* _Records to use_:
☆ ☆ ☆ ☆ ☆ ☆ ☆

Lemma missing_seen x l sha : is_Some (rget x sha) ∨ sha ∈ l → missing x (l ++ [sha]) = missing x l.
Proof.
  intros Hs. unfold missing. do 2 f_equal. apply set_eq. intros h. rewrite !elem_of_filter, !elem_of_list_to_set, elem_of_app, list_elem_of_singleton.
  split; [|tauto]. intros [Hn [Hh| ->]]; [done|]. destruct Hs as [[b Hb]|Hs]; [congruence|done].
Qed.

Lemma missing_new x l sha : rget x sha = None → sha ∉ l → missing x (l ++ [sha]) = missing x l + 1.
Proof.
  intros Hn Hl. unfold missing.
  assert (filter (λ h, rget x h = None) (list_to_set (l ++ [sha]) : gset string) =
          {[sha]} ∪ filter (λ h, rget x h = None) (list_to_set l : gset string)) as ->.
  { apply set_eq. intros h. rewrite elem_of_union, elem_of_singleton, !elem_of_filter, !elem_of_list_to_set, elem_of_app, list_elem_of_singleton.
    split; [naive_solver|]. intros [->|[? ?]]; auto. }
  rewrite size_union, size_singleton by (intros h ->%elem_of_singleton; rewrite elem_of_filter, elem_of_list_to_set; tauto). lia.
Qed.

(** A name the remote holds has the local bytes. *)
Lemma pushed_blob W x0 x sha b c :
  ready x0 → sound x0 → pushed W x0 x → is_digest sha = true → lget x0 sha = Some b → rget x sha = Some c → c = b.
Proof.
  intros Hr0 Hs Hp Hd Hb Hc. destruct (pu_new _ _ _ Hp sha c Hd Hc) as [Hold|Hnew]; [|congruence].
  destruct (Hs sha c Hd Hold) as [HU Hh]. apply no_collision; [done|by eapply (si_in _ _ _ (rd_store _ _ _ _ Hr0))|].
  rewrite Hh. symmetry. eapply store_wf_blob; [apply Hr0|done|done].
Qed.

Lemma wp_put_new W sha b x :
  ready x → is_digest sha = true → (∀ c, rget x sha = Some c → c = b) → lget x sha = Some b →
  wp (store_Put (blobKey sha) b) (λ v x', (∀ k, key_ok k → k ≠ blobKey sha → objs x' k = objs x k) ∧ pushed W x x' ∧
    match v with inr _ => rget x' sha = Some b | inl _ => ¬ reliable end) x.
Proof.
  intros Hr Hd Hno Hb. pose proof (blob_key_ok _ Hd) as Hk.
  wp_use (spec_Put (blobKey sha) b); [apply Hr|by eapply rw_fs, rd_repo|done|]. intros v x' (Ho & Hl & Hk' & Hv).
  assert (∀ h, is_digest h = true → h ≠ sha → rget x' h = rget x h) as Hoth.
  { intros h Hh Hne. apply Hk'; [by apply blob_key_ok|by intros ?%blobKey_inj]. }
  split_and!; [auto| |by destruct v; [destruct Hv|]].
  split; [by eapply ready_local|done|..].
  - intros h c Hh Hc. destruct (decide (h = sha)) as [->|Hne]; [|by rewrite Hoth].
    pose proof (Hno c Hc) as ->. unfold SyncFacts.rget in *. destruct v as [e|[]]; [destruct Hv as [_ [-> | ->]]; done|done].
  - intros h c Hh Hc. destruct (decide (h = sha)) as [->|Hne]; [|left; by rewrite <- Hoth].
    unfold SyncFacts.rget in *. destruct v as [e|[]]; [destruct Hv as [_ [Hv|Hv]]; [left|right]; congruence|]. right. congruence.
  - intros k Hkk Hnb _. apply Hk'; [done|apply Hnb].
Qed.

Lemma wp_pushBlob W done st sha x0 x :
  quiet → ready x0 → sound x0 → progress W done x0 st x → is_digest sha = true → is_Some (lget x0 sha) →
  wp (pushBlob r st sha) (λ v x', (∀ k, key_ok k → k ≠ blobKey sha → objs x' k = objs x k) ∧
    match v with
    | inr st' => progress W (done ++ [sha]) x0 st' x' ∧ ps_Checkpoints st' = ps_Checkpoints st
    | inl _ => ¬ reliable ∧ pushed W x0 x'
    end) x.
Proof.
  intros Hq Hr0 Hso [Hpu Hth Hbl Htot] Hd [b Hb]. pose proof (pu_ready _ _ _ Hpu) as Hr.
  pose proof (blob_key_ok _ Hd) as Hk. unfold pushBlob. wp_step.
  wp_use (spec_Has (blobKey sha)); [apply Hr|by eapply rw_fs, rd_repo|done|]. intros v x1 (Ho1 & Hl1 & Hk1 & Hv).
  assert (pushed W x x1) as Hp1 by by eapply pushed_call.
  assert (∀ h, is_digest h = true → rget x1 h = rget x h) as Hsame by (intros h Hh; by apply Hk1, blob_key_ok).
  pose proof (pushed_trans _ _ _ _ Hr0 Hpu Hp1) as Hp01. destruct v as [e|[]]; [by split_and!; [auto|..]|..].
  { wp_step. split; [auto|]. split; [|done]. split; [done|..].
    - intros h Hh. rewrite Hsame, elem_of_app, list_elem_of_singleton, Hth by done. split; [tauto|]. intros [?|[?| ->]]; [auto..|]. by apply Hth, Hv.
    - simpl. intros Hrel. rewrite Hbl, missing_seen; [done|by apply Hth, Hv|done].
    - simpl. rewrite length_app. simpl. lia. }
  assert (∀ c, rget x sha = Some c → c = b) as Hno by (intros c Hc; by apply (pushed_blob W x0 x sha b c)).
  assert (reliable → rget x0 sha = None ∧ sha ∉ done) as Hnew.
  { intros Hrel. destruct Hv as [_ Hv]. change (false = false → reliable → rget x sha = None) in Hv. specialize (Hv eq_refl Hrel).
    split; [apply eq_None_not_Some|]; intros Hc; assert (is_Some (rget x sha)) as [? ?] by (apply Hth; auto); congruence. }
  wp_step. wp_step. destruct x1 as [w1 ρ1]. wp_step. pose proof (pu_ready _ _ _ Hp01) as [Ho1' Hwf1 Hst1]. simpl in *.
  assert (blob_of (w_fs w1) (r_cas r) sha = Some b) as Hb1 by by rewrite <- Hb, <- (lget_local x0 (w1, ρ1)) by (done || apply Hp01).
  apply wp_Get; [apply Hst1|done|..]; rewrite Hb1; [|intros e w2 _ _ Hn; by destruct (Hn Hq)].
  intros b' w2 Hfs2 Hz2 [= <-]. wp_step.
  assert (pushed W (w1, ρ1) (w2, ρ1)) as Hp2 by (apply pushed_same; [apply Hp01|done|done]).
  pose proof (pushed_trans _ _ _ _ Hr0 Hp01 Hp2) as Hp02. pose proof (pu_ready _ _ _ Hp02) as Hr2.
  assert (∀ k, key_ok k → objs (w2, ρ1) k = objs x k) as Hobj2.
  { intros k Hkk. rewrite <- Hk1 by done. apply same_files; [apply Hp01|done|done]. }
  wp_use (wp_put_new W sha b (w2, ρ1)); [done|done|intros c; unfold SyncFacts.rget; rewrite Hobj2 by done; apply Hno|unfold SyncFacts.lget; simpl; congruence|].
  intros v x3 (Hk3 & Hp3 & Hv3). pose proof (pushed_trans _ _ _ _ Hr0 Hp02 Hp3) as Hp03.
  assert (∀ k, key_ok k → k ≠ blobKey sha → objs x3 k = objs x k) as Hoth by (intros k Hkk Hne; by rewrite Hk3, Hobj2).
  destruct v as [e|[]]; [done|]. wp_step. split; [done|]. split; [|done]. split; [done|..].
  - intros h Hh. rewrite elem_of_app, list_elem_of_singleton. destruct (decide (h = sha)) as [->|Hne]; [rewrite Hv3; naive_solver|].
    assert (rget x3 h = rget x h) as ->.
    { unfold SyncFacts.rget. apply Hoth; [by apply blob_key_ok|by intros ?%blobKey_inj]. }
    rewrite Hth by done. tauto.
  - simpl. intros Hrel. destruct (Hnew Hrel). by rewrite Hbl, missing_new.
  - simpl. rewrite length_app. simpl. lia.
Qed.

Definition other_key (k : string) : Prop := ∀ sha, k ≠ blobKey sha.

☆ ☆ ☆ ☆ ☆ ☆ ☆

* _Exercise directions_: All lines above from the one containing "(Hv eq_refl Hrel)." to the one containing "split; [apply eq_None_not_Some|];" must be repeated exactly, both lines included, and no others.

* _Response to the task_:
  { intros Hrel. destruct Hv as [_ Hv]. change (false = false → reliable → rget x sha = None) in Hv. specialize (Hv eq_refl Hrel).
    split; [apply eq_None_not_Some|]; intros Hc; assert (is_Some (rget x sha)) as [? ?] by (apply Hth; auto); congruence. }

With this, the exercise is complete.